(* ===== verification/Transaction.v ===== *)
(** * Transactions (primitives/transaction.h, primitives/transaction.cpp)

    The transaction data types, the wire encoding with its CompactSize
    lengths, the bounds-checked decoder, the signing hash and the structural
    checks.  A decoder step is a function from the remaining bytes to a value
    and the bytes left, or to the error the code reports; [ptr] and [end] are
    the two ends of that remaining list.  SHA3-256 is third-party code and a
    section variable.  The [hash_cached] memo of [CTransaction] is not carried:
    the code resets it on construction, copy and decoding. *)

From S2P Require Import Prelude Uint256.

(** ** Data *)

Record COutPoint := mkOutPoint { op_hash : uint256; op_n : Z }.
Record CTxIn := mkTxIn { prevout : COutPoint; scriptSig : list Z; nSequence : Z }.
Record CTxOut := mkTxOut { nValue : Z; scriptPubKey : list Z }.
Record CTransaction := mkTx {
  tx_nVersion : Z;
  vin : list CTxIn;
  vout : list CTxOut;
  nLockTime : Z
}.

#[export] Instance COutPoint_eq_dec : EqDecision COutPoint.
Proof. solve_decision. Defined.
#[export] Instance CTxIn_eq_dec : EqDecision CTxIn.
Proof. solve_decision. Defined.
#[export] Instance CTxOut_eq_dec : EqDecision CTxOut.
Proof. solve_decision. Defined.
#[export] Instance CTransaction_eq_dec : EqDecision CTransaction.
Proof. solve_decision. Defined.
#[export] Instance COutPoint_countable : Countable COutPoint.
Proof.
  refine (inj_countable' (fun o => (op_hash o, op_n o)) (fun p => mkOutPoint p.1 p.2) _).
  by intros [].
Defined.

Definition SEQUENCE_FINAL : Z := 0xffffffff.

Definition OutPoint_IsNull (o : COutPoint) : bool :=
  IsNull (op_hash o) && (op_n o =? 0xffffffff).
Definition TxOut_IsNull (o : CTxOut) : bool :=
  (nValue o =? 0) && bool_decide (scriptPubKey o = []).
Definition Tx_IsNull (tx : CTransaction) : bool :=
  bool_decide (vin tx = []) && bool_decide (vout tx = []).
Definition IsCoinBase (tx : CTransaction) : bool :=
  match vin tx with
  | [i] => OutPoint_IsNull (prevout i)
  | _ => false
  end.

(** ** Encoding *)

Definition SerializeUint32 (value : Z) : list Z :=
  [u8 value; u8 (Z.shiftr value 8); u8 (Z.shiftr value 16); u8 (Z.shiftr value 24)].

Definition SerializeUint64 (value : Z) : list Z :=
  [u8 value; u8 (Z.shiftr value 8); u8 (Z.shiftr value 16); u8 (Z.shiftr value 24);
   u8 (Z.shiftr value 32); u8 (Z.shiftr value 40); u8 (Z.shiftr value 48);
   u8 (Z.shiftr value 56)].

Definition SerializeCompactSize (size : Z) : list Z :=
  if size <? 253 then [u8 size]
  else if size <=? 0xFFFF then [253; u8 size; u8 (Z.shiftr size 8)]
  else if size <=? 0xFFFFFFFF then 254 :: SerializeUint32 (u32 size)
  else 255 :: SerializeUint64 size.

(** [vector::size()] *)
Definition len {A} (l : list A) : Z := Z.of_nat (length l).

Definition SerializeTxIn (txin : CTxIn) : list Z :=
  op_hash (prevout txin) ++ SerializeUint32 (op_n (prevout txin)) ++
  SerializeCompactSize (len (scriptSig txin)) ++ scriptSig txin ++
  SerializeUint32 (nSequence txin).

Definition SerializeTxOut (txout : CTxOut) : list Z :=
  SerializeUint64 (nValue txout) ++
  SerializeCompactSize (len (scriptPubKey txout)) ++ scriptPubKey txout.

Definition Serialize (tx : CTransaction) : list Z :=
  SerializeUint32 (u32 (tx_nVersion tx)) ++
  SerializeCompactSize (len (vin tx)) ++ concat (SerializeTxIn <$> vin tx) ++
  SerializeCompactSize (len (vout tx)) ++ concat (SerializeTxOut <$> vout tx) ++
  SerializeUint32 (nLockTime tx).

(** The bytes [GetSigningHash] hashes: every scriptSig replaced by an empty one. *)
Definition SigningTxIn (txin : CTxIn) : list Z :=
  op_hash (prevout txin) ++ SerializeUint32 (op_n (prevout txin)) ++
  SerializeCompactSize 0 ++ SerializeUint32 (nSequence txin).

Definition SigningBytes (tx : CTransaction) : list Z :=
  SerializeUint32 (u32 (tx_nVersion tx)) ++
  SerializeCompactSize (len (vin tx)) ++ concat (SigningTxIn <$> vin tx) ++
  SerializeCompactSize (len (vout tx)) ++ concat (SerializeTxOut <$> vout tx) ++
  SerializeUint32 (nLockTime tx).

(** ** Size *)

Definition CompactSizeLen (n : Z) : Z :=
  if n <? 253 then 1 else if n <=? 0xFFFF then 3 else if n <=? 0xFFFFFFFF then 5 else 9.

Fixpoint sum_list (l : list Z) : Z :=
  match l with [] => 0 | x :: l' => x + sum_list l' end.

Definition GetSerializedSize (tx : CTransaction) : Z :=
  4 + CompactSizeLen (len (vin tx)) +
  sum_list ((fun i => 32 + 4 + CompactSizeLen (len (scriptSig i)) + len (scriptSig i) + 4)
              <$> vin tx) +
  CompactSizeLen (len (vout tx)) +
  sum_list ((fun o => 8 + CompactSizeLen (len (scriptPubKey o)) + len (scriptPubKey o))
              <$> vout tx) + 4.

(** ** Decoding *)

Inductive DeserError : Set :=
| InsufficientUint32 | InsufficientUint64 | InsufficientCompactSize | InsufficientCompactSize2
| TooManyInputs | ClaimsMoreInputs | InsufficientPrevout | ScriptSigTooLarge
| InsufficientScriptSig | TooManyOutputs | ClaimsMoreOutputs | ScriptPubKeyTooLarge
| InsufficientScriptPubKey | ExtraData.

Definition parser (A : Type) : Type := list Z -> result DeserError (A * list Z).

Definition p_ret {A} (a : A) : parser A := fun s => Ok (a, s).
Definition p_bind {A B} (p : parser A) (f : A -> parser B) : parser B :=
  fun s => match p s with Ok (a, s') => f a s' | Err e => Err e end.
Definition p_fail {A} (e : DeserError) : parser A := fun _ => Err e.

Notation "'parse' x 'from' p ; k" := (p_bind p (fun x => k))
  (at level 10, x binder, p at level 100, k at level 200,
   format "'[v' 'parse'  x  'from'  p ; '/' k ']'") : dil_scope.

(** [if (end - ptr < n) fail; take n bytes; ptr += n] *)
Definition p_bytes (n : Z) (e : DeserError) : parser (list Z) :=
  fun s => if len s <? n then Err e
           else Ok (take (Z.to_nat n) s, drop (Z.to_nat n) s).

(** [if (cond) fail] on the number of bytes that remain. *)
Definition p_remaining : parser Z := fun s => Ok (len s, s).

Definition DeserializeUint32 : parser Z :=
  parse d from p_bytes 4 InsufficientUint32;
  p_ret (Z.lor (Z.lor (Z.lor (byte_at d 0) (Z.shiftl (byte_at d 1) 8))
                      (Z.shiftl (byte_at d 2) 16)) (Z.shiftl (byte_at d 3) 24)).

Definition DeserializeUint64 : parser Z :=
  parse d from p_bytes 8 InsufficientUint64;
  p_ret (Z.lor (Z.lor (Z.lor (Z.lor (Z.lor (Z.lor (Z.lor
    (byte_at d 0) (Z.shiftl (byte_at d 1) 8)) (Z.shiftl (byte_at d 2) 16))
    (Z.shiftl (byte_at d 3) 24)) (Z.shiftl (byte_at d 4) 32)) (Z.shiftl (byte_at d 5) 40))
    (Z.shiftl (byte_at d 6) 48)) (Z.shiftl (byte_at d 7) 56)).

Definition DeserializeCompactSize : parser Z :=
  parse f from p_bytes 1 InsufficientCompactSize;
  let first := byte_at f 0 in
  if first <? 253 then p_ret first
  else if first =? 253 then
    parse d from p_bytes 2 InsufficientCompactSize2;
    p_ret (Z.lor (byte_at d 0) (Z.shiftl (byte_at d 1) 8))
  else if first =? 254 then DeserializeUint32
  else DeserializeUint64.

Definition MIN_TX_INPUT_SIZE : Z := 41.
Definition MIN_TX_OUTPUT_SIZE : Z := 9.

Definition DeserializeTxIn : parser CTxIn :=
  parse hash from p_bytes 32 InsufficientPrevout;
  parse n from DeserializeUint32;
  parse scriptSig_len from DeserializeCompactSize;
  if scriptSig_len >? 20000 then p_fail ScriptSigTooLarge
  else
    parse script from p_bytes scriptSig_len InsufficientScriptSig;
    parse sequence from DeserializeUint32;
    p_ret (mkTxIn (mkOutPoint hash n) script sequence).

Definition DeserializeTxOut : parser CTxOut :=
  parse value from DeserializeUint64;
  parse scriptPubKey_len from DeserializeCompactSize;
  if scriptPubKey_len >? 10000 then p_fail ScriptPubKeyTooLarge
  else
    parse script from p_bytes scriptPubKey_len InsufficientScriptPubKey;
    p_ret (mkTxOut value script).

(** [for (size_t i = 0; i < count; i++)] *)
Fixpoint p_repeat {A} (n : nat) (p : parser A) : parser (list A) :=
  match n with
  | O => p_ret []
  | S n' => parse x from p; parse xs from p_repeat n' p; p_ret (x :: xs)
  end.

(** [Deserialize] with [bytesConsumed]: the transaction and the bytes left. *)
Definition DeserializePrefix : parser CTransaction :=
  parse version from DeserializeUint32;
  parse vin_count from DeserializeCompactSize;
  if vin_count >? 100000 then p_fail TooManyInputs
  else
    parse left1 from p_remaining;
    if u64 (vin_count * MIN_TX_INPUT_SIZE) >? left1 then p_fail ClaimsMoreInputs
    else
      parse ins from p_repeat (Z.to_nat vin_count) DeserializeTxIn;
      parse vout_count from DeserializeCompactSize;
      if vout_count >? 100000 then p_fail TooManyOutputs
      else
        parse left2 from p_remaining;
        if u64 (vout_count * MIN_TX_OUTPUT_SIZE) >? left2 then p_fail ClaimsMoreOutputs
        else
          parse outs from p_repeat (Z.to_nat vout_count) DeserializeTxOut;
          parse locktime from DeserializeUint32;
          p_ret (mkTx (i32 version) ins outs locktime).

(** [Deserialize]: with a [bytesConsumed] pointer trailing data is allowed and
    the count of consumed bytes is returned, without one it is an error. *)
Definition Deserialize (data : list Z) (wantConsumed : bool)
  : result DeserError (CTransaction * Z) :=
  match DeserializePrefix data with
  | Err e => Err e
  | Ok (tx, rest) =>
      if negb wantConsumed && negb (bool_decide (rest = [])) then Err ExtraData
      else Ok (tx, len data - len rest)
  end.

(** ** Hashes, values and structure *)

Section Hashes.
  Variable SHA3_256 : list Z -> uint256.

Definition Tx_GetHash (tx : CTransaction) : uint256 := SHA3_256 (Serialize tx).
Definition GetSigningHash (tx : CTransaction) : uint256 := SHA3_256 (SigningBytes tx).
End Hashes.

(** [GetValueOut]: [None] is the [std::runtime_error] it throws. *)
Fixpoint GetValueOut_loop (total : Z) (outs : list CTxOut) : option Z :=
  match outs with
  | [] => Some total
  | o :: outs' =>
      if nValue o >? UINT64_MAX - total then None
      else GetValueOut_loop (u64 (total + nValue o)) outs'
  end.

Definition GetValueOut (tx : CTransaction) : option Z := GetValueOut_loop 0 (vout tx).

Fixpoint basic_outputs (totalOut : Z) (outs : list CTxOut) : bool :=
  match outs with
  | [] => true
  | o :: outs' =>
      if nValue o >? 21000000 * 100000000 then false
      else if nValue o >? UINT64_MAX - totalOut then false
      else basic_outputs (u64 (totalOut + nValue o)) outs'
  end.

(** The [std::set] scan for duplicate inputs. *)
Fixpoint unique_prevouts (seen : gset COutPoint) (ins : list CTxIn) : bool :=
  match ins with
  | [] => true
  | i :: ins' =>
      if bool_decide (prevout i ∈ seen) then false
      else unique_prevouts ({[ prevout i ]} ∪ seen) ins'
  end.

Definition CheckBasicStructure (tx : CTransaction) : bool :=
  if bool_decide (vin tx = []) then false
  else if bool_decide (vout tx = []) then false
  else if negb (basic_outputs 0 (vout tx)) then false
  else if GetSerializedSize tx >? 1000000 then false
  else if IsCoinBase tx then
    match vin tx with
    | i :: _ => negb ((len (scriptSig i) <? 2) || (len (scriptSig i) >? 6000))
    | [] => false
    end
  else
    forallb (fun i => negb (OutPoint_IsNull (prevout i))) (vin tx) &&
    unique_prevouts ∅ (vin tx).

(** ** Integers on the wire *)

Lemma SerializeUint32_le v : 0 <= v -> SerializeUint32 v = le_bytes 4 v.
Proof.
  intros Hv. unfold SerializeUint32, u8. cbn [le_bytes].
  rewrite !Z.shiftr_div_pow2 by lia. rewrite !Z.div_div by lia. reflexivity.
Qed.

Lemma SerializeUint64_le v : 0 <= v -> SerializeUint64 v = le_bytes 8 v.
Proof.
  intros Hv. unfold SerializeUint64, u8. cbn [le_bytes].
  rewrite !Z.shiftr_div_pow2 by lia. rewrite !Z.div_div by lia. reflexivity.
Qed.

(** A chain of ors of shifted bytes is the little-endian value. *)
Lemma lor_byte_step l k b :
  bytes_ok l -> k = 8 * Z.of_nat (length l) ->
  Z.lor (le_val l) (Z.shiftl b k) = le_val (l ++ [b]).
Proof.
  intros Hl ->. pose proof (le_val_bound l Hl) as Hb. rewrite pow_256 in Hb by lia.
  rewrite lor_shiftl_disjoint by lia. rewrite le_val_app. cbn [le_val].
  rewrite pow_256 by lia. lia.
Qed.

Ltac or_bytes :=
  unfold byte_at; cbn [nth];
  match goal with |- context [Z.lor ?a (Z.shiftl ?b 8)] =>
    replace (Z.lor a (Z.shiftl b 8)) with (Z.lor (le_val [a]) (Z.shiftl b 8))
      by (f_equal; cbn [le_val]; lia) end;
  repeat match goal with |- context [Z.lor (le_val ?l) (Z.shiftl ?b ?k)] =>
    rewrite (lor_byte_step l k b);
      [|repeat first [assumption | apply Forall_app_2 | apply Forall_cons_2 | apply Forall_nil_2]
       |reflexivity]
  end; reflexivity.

Description of the task
Each line of the records above, from the first through the one containing "the two ends", is to be retyped exactly; no other line belongs.

Task output
(* ===== verification/Transaction.v ===== *)
(** * Transactions (primitives/transaction.h, primitives/transaction.cpp)

    The transaction data types, the wire encoding with its CompactSize
    lengths, the bounds-checked decoder, the signing hash and the structural
    checks.  A decoder step is a function from the remaining bytes to a value
    and the bytes left, or to the error the code reports; [ptr] and [end] are
    the two ends of that remaining list.  SHA3-256 is third-party code and a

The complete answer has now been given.